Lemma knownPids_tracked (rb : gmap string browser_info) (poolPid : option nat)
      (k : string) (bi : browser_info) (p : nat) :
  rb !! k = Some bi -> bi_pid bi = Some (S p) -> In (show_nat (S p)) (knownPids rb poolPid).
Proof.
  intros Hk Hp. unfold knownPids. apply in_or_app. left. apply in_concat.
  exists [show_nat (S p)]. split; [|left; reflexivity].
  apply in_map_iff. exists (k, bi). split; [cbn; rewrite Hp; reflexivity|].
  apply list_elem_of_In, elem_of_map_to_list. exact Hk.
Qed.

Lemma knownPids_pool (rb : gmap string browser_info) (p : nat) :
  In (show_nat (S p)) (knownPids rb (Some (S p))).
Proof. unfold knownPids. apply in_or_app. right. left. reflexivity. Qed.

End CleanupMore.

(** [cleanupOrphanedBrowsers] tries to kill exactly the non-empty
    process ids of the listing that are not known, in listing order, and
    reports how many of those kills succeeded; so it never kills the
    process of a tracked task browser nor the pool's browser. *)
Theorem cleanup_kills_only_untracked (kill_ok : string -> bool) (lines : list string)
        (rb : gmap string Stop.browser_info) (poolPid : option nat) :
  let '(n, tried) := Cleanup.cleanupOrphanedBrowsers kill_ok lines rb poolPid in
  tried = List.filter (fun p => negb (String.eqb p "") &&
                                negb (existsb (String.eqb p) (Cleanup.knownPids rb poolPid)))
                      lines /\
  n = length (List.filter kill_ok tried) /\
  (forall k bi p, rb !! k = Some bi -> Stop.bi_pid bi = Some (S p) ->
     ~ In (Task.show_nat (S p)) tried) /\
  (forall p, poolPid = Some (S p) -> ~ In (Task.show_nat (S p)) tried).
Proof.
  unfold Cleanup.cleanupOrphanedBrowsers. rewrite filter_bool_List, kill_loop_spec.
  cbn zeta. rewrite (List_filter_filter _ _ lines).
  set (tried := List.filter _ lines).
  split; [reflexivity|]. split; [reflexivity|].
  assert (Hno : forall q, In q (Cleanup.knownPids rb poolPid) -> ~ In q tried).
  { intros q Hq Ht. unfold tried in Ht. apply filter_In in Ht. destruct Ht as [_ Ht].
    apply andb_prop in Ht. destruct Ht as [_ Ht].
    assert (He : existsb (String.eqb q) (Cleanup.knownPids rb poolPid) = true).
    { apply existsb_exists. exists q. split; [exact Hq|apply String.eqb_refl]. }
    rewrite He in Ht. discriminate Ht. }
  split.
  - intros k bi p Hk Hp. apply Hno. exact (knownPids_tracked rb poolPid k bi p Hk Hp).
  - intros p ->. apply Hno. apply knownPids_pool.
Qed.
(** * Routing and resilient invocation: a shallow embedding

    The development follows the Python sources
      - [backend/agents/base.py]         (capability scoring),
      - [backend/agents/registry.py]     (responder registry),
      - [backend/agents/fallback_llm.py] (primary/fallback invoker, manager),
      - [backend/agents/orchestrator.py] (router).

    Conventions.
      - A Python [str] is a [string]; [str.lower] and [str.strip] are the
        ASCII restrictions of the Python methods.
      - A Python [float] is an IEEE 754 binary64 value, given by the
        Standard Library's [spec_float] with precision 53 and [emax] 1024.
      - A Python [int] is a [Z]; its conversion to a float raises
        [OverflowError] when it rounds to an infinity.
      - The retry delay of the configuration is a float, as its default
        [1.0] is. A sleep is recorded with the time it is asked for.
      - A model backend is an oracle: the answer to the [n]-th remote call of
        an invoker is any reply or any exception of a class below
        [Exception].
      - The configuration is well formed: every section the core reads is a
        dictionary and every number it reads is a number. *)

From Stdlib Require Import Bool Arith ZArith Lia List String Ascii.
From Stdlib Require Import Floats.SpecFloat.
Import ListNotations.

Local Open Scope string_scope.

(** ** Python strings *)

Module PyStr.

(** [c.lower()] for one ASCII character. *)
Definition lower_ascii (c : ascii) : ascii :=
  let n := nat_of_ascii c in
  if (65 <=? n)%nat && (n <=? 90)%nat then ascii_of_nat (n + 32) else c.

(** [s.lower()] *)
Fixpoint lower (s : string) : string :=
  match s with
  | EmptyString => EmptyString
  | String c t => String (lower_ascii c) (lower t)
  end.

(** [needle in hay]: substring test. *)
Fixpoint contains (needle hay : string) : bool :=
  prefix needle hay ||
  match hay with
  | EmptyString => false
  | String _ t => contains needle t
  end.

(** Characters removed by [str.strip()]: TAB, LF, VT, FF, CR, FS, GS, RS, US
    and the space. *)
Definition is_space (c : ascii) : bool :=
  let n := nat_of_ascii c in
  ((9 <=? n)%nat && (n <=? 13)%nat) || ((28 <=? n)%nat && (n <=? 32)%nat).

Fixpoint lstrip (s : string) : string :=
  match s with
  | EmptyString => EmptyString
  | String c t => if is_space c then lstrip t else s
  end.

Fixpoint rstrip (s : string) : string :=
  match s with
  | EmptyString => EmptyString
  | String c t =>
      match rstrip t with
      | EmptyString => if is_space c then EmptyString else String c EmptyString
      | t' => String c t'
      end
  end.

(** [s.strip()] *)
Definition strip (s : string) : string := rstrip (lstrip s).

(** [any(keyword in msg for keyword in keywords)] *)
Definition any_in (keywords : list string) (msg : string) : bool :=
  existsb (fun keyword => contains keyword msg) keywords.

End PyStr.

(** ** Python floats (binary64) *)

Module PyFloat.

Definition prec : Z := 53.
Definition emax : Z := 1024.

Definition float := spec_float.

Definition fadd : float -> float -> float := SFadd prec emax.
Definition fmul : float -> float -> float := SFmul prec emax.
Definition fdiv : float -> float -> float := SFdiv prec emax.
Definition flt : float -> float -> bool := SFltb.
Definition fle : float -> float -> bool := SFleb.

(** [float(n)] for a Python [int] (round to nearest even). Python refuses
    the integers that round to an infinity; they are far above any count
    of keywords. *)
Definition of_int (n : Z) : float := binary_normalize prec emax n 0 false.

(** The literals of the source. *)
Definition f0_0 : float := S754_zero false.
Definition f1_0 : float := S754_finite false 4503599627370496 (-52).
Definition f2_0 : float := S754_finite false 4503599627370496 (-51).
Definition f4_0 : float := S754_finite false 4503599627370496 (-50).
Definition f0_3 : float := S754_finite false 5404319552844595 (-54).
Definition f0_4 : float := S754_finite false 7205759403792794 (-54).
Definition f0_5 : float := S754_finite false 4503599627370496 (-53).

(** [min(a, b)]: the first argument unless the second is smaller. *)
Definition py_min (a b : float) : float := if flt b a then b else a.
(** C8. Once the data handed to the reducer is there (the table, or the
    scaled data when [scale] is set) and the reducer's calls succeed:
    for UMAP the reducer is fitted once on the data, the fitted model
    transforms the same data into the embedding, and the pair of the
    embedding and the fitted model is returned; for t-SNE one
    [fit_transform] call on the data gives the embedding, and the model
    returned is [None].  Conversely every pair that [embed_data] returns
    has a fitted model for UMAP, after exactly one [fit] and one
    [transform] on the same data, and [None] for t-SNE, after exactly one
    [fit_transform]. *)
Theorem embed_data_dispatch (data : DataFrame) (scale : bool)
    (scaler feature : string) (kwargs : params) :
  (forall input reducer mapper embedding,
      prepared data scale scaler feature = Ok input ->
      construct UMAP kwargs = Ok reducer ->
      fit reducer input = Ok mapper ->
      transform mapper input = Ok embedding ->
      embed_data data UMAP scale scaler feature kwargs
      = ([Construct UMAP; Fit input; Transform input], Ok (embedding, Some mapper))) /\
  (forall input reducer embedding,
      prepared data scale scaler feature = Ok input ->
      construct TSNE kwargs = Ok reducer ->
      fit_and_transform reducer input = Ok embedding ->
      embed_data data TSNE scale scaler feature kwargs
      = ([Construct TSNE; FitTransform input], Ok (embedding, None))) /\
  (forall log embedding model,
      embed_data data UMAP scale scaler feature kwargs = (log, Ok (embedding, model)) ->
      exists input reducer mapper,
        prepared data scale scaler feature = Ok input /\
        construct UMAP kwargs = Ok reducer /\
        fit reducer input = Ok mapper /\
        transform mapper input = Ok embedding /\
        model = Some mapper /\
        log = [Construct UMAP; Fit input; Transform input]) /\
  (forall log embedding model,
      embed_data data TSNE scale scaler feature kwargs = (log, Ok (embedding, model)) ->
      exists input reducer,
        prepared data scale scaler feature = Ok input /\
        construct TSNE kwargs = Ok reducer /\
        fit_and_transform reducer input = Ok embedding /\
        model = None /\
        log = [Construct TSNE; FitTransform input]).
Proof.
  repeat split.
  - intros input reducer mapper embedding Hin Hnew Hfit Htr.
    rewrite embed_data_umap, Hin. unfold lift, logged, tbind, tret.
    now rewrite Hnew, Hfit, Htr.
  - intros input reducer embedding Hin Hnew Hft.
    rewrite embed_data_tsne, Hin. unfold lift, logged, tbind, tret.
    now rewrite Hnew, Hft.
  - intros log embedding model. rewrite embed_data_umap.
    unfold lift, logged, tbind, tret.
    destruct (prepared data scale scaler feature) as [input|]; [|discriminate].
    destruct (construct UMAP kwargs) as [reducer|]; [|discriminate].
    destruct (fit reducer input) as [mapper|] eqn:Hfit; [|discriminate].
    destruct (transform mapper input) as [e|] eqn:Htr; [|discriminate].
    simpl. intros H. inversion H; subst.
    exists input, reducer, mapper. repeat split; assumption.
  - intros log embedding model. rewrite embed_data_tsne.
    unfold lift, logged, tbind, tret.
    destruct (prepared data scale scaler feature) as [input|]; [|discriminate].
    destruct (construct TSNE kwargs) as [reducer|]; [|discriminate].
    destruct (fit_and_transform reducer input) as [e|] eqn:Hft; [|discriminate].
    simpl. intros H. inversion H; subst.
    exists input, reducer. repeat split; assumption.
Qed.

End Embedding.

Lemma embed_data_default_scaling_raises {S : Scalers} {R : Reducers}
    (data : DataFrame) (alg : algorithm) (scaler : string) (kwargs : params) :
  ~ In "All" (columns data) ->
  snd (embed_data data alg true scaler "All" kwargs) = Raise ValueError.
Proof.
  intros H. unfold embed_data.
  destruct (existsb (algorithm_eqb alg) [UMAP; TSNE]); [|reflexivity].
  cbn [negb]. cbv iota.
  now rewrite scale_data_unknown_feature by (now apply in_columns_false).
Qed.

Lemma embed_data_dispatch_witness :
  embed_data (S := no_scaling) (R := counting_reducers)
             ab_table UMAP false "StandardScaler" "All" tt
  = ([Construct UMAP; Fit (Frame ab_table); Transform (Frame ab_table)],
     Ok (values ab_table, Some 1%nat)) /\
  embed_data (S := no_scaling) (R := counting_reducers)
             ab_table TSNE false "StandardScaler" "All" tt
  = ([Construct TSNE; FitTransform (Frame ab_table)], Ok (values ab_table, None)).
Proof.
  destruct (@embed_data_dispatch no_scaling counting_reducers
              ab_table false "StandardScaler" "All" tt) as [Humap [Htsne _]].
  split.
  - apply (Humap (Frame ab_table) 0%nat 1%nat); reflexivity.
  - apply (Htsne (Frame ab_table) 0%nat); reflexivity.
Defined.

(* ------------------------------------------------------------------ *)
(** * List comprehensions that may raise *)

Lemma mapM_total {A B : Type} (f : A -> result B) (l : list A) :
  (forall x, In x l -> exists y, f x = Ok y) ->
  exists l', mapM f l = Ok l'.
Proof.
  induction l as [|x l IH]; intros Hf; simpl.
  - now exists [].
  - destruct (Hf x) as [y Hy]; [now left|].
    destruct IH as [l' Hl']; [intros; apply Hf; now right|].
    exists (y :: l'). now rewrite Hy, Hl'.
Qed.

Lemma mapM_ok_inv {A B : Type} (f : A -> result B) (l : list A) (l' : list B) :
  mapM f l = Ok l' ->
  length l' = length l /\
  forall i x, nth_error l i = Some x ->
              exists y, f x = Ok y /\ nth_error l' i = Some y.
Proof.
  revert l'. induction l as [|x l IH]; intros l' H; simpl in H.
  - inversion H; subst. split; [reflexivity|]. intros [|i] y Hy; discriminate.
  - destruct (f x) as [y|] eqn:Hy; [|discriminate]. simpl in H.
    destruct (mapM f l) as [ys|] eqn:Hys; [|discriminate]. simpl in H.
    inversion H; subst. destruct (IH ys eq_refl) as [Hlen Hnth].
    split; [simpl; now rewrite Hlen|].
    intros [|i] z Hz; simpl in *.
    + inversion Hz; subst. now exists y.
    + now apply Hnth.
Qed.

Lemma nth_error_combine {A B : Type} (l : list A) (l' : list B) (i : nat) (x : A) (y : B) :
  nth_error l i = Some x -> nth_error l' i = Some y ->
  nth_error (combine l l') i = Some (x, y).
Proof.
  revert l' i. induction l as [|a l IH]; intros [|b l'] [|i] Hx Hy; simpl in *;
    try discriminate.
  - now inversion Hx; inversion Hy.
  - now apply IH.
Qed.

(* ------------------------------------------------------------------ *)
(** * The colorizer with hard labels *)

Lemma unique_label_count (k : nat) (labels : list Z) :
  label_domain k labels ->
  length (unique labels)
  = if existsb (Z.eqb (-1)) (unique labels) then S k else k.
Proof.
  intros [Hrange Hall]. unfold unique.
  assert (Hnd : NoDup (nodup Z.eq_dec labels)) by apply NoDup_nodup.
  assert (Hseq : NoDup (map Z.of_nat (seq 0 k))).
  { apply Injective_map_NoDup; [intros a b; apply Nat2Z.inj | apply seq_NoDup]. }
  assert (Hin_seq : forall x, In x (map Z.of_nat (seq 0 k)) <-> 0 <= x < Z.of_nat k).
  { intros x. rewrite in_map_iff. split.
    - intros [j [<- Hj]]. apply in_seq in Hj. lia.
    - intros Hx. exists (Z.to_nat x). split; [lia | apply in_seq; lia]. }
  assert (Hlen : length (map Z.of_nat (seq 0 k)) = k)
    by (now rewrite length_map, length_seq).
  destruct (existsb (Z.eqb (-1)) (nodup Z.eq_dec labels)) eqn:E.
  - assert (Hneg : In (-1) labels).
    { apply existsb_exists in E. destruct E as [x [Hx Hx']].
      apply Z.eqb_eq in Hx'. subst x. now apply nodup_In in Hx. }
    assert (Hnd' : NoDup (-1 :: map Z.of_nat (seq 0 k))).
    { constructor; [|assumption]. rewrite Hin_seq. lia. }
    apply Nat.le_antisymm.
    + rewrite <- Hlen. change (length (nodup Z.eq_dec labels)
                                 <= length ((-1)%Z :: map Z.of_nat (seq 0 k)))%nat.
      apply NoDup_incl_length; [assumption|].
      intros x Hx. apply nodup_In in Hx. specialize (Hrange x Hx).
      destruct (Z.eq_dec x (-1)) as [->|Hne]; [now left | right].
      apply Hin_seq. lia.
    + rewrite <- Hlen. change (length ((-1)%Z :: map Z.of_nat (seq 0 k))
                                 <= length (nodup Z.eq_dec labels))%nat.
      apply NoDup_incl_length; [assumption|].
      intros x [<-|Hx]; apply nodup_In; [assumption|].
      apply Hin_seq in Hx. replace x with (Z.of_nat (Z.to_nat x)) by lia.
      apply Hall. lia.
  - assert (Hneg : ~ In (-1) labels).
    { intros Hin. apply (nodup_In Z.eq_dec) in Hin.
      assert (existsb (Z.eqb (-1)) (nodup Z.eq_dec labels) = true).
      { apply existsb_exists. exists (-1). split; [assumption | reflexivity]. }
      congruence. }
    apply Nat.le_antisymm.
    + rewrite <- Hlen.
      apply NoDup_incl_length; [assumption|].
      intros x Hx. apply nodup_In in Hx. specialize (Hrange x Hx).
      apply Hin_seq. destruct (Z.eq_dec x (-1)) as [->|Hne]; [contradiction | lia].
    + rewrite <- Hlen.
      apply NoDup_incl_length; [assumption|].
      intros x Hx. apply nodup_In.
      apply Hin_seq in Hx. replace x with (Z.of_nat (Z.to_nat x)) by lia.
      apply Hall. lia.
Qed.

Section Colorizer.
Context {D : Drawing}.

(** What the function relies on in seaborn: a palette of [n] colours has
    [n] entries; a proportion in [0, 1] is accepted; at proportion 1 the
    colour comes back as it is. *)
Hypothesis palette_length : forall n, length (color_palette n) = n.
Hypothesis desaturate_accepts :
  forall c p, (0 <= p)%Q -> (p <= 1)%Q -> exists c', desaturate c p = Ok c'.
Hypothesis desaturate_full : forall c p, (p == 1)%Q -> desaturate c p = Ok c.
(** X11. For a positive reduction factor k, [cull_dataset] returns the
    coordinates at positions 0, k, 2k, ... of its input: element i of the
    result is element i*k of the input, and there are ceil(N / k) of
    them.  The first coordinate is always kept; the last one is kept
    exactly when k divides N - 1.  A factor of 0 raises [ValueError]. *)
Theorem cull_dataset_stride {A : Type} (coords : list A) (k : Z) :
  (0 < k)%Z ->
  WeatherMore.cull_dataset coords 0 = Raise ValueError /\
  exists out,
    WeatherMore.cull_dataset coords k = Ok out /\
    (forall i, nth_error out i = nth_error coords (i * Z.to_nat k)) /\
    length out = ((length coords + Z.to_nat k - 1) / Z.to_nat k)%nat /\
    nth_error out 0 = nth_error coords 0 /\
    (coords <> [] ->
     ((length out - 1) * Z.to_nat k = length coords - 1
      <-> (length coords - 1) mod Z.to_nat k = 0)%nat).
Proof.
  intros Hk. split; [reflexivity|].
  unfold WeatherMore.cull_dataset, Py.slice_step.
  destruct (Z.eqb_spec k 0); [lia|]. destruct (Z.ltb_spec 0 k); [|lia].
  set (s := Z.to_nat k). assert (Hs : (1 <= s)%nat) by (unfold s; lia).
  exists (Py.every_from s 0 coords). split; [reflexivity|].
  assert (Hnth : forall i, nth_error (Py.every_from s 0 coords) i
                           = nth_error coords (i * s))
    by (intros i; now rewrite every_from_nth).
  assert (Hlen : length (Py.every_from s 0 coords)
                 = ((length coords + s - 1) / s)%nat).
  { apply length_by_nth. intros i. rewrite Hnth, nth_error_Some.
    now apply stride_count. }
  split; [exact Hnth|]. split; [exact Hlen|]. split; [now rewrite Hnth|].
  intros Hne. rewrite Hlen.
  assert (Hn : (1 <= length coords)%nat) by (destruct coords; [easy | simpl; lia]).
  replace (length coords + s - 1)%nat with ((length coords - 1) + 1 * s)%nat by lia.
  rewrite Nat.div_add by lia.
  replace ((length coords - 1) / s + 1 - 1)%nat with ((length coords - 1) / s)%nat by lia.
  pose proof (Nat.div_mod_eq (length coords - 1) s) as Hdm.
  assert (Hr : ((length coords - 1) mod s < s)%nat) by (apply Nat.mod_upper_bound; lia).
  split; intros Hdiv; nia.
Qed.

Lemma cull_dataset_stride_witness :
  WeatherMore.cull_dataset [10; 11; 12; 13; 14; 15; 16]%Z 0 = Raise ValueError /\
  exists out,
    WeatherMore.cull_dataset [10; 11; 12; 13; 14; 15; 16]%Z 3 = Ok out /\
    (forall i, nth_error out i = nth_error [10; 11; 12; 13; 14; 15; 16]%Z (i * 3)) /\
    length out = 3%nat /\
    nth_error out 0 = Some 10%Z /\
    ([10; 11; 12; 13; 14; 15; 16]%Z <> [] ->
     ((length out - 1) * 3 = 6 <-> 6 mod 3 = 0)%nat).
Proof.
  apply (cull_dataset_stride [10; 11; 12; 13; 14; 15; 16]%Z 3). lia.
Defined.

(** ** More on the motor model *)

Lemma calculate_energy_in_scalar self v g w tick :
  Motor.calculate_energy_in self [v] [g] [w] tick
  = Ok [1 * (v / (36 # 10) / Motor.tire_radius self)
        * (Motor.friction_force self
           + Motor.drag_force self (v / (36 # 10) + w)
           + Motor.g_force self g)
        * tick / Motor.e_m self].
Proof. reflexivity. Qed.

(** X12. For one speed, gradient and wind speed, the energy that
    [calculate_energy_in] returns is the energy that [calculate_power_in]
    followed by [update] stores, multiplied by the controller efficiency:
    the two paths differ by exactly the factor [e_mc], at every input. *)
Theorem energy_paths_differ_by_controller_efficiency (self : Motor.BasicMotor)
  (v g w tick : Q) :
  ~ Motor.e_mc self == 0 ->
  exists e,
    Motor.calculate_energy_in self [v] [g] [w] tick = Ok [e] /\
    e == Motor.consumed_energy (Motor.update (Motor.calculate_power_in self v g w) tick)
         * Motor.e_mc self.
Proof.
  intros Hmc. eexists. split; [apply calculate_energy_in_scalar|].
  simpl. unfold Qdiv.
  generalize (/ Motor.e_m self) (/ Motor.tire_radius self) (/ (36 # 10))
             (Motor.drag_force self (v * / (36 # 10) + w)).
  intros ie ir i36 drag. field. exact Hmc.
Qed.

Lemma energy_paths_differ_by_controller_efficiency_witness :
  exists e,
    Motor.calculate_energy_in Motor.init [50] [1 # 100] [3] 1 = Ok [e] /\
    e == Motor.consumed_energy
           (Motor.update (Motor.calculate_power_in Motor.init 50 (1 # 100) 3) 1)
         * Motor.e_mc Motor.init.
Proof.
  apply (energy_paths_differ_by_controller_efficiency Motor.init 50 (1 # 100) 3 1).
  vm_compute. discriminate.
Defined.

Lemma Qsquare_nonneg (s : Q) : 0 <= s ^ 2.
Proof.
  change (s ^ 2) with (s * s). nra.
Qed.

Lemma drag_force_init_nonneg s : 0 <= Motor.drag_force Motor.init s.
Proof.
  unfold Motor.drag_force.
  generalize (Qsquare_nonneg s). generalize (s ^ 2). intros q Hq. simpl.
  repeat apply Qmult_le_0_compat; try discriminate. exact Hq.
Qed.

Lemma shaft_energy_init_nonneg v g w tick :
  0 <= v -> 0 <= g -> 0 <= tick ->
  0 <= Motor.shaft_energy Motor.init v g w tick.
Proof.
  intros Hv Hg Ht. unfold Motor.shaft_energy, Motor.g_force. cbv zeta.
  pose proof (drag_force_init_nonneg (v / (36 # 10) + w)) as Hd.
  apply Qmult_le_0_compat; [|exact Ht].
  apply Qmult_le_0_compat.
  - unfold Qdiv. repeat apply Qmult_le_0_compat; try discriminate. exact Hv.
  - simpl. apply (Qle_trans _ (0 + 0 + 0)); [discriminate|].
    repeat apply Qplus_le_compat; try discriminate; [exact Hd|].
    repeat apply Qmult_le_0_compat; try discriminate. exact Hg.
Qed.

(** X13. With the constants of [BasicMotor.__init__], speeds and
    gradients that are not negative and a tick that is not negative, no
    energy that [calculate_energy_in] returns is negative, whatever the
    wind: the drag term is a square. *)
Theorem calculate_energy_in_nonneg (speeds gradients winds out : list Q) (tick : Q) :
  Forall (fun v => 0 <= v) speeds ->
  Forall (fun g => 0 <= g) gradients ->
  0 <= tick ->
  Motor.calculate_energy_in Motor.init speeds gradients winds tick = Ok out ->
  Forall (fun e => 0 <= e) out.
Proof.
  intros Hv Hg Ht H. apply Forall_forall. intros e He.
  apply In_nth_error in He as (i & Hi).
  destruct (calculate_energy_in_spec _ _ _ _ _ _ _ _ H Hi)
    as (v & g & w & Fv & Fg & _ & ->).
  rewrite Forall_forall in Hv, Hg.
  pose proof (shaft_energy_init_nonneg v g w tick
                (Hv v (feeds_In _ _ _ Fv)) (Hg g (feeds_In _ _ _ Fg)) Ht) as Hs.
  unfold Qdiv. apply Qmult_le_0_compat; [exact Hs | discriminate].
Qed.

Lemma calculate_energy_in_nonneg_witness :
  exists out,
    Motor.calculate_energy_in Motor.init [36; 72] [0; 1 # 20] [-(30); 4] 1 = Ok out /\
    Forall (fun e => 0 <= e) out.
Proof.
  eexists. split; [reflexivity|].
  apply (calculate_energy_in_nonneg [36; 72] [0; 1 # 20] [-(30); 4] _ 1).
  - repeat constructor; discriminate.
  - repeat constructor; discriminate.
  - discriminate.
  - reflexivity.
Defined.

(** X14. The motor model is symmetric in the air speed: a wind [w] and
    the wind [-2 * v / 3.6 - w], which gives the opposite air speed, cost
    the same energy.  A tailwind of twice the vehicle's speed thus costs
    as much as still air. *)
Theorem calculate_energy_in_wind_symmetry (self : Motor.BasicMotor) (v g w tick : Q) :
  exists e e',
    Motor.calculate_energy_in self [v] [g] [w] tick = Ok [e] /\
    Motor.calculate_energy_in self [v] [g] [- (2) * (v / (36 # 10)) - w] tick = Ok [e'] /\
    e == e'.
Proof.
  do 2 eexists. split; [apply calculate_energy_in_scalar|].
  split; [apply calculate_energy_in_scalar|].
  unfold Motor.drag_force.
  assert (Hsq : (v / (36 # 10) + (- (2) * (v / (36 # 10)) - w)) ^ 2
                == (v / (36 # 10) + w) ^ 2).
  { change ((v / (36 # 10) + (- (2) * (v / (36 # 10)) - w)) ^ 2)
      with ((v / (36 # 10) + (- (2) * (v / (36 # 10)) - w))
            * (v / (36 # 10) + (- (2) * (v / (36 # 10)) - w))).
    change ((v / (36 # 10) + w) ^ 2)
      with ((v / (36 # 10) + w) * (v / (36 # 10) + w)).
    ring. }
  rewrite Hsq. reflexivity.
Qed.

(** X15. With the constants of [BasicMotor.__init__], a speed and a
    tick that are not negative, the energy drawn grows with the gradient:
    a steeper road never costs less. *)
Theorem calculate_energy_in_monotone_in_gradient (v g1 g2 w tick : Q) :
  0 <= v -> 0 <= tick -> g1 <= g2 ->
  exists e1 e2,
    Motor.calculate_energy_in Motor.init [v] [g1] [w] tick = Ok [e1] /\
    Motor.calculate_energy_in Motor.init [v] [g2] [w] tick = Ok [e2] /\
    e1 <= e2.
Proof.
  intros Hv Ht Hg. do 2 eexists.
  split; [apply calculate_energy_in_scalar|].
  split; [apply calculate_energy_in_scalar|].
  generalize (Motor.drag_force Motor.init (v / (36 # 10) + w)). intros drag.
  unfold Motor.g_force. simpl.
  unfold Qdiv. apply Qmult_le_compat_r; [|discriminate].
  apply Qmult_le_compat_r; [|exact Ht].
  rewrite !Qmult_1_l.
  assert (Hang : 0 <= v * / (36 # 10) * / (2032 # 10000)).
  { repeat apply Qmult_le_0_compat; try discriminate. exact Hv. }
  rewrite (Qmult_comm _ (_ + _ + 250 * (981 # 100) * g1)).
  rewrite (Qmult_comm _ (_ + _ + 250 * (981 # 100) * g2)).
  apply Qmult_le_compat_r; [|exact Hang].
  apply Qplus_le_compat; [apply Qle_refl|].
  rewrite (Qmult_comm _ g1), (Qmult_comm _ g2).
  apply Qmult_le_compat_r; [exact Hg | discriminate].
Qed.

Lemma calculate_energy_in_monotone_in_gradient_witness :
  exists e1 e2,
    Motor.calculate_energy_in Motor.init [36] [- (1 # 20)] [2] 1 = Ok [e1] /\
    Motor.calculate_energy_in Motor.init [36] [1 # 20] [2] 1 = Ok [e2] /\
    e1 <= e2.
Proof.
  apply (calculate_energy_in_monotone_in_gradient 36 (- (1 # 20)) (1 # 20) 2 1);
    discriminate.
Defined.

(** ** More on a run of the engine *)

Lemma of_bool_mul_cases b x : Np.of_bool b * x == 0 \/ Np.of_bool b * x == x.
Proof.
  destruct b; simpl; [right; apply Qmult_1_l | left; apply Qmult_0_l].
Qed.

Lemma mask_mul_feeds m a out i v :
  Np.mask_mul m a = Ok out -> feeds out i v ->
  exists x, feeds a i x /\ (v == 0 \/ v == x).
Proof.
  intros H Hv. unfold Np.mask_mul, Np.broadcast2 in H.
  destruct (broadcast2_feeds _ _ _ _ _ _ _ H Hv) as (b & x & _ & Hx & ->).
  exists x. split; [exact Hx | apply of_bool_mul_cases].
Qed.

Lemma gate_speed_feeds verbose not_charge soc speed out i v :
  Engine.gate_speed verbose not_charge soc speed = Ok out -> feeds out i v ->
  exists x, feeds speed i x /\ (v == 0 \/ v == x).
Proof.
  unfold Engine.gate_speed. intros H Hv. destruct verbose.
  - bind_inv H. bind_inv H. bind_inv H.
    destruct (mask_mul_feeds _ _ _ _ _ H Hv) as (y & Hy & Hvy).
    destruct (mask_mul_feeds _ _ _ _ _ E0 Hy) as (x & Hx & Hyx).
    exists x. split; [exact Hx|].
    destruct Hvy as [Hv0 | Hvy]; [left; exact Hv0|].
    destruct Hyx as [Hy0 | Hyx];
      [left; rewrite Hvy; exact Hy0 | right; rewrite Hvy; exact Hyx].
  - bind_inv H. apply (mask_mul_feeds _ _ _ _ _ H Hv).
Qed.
•••
**Task directions**
Copy each line from the entries above that has the word "rstrip" in it.

**Solution below**
Fixpoint rstrip (s : string) : string :=
      match rstrip t with
Definition strip (s : string) : string := rstrip (lstrip s).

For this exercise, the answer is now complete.